## [WHAT TO PRODUCE]
What is needed is an exact copy of the lines in the listing below, from the one with "Lemma lawful_CompleteTask id" up to and including the one with "Proof. unfold CancelRun. preserve. Qed.", with no other lines.

☆ ☆ ☆ ☆ ☆ ☆ ☆

Lemma lawful_claim batch token ttl : stmt_preserves lawful (claim_stmt batch token ttl).
Proof.
  intros env n db x db' [= <- <-]. split_and!; [done|done|]. intros []. split; simpl; try done.
  apply map_Forall_update; [done|]. intros k o _ _ Ho. simpl. lia.
Qed.

Lemma lawful_ack token id : stmt_preserves lawful (ack_stmt token id).
Proof. intros env n. by apply lawful_update_outbox. Qed.

Lemma lawful_release token : stmt_preserves lawful (release_stmt token).
Proof. intros env n. by apply lawful_update_outbox. Qed.

#[export] Hint Resolve lawful_update_attempts lawful_insert_outbox lawful_insert_outbox_from_run
  lawful_insert_audit lawful_insert_attempt lawful_insert_definition lawful_insert_task
  lawful_insert_dependency lawful_heartbeat lawful_insert_api_key lawful_touch_api_key
  lawful_insert_schedule lawful_patch_schedule lawful_delete_schedule lawful_claim lawful_ack lawful_release
  : preserve.
#[export] Hint Extern 8 (stmt_preserves (given _) _) => apply stmt_given : preserve.
#[export] Hint Extern 5 (stmt_preserves lawful (update_attempt _ _ _ _)) =>
  apply lawful_update_attempts : preserve.
#[export] Hint Extern 5 (stmt_preserves lawful (update_run _ _ _)) =>
  apply lawful_update_runs; done : preserve.
#[export] Hint Extern 5 (stmt_preserves lawful (update_runs _ _)) =>
  apply lawful_update_runs; done : preserve.

(** A statement on tasks that keeps the columns constraints speak of. *)
Ltac task_columns :=
  intros ? ?; apply lawful_update_tasks; intros ? ? ? _; split_and!; simpl; (done || lia).
#[export] Hint Extern 5 (stmt_preserves lawful (update_tasks _ _)) => task_columns : preserve.
#[export] Hint Extern 5 (stmt_preserves lawful (update_task _ _ _)) => task_columns : preserve.
#[export] Hint Extern 5 (stmt_preserves lawful (cancel_not_started _ _)) => task_columns : preserve.

(** ** Operations *)

Lemma lawful_nowPlus d : preserves lawful (nowPlus d).
Proof. unfold nowPlus. preserve. Qed.
#[export] Hint Resolve lawful_nowPlus : preserve.

Lemma lawful_available_at st attempt : preserves lawful (available_at st attempt).
Proof. unfold available_at. preserve. Qed.
#[export] Hint Resolve lawful_available_at : preserve.

Lemma lawful_StartTask id w : preserves lawful (StartTask id w).
Proof. unfold StartTask. preserve. Qed.

Lemma lawful_HeartbeatTask id w lease : preserves lawful (HeartbeatTask id w lease).
Proof. unfold HeartbeatTask. preserve. Qed.

Lemma lawful_CompleteTask id w out uri logs : preserves lawful (CompleteTask id w out uri logs).
Proof. unfold CompleteTask, complete_tx, count_remaining. preserve. Qed.

Lemma lawful_FailTask id w f : preserves lawful (FailTask id w f).
Proof. unfold FailTask. preserve. Qed.

Lemma lawful_ReplayDead tenant user id : preserves lawful (ReplayDead tenant user id).
Proof. unfold ReplayDead. preserve. Qed.

Lemma lawful_CancelRun tenant user id : preserves lawful (CancelRun tenant user id).
Proof. unfold CancelRun. preserve. Qed.

Lemma lawful_RetryRun tenant user id : preserves lawful (RetryRun tenant user id).
Proof. unfold RetryRun. preserve. Qed.

Lemma lawful_promote_retries : preserves lawful promote_retries.
Proof. unfold promote_retries. preserve. task_columns. Qed.

Lemma lawful_recoverExpired : preserves lawful recoverExpired.
Proof. unfold recoverExpired. preserve. destruct x as [[id t] r]. unfold recover_one. preserve. Qed.

Lemma lawful_dispatch_ready : preserves lawful dispatch_ready.
Proof. unfold dispatch_ready. preserve. destruct x as [[id t] r]. unfold dispatch_one. preserve. Qed.

(** The attempt is recorded for the task whose lease was taken. *)
Lemma lawful_LeaseTask id w lease : preserves lawful (LeaseTask id w lease).
Proof.
  unfold LeaseTask. apply preserves_in_tx; [apply _|]. intros now. preserve_step; [preserve|].
  apply (preserves_bind_given _ _ (λ rows db, ∀ k t l, rows = (k, t) :: l → has_task k db)).
  - intros env s r s' H. split.
    { refine (preserves_tx_stmt lawful _ _ env s r s' H). task_columns. }
    intros rows -> k t l ->. apply tx_stmt_Ok in H as (_ & _ & db & Hu & ->).
    apply update_task_cases in Hu as [(t0 & _ & _ & [= -> -> ->] & ->)|[? _]]; [|done].
    unfold has_task. simpl. by rewrite lookup_insert_eq.
  - intros [|[k t] l].
    + intros env s r s' [= <- <-]. by intros _.
    + apply (preserves_mono (given (has_task k))); [intros db db' H Hk; apply H; eauto|preserve].
Qed.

☆ ☆ ☆ ☆ ☆ ☆ ☆

## [ANSWER BOX]
Lemma lawful_CompleteTask id w out uri logs : preserves lawful (CompleteTask id w out uri logs).
Proof. unfold CompleteTask, complete_tx, count_remaining. preserve. Qed.

Lemma lawful_FailTask id w f : preserves lawful (FailTask id w f).
Proof. unfold FailTask. preserve. Qed.

Lemma lawful_ReplayDead tenant user id : preserves lawful (ReplayDead tenant user id).
Proof. unfold ReplayDead. preserve. Qed.

Lemma lawful_CancelRun tenant user id : preserves lawful (CancelRun tenant user id).
Proof. unfold CancelRun. preserve. Qed.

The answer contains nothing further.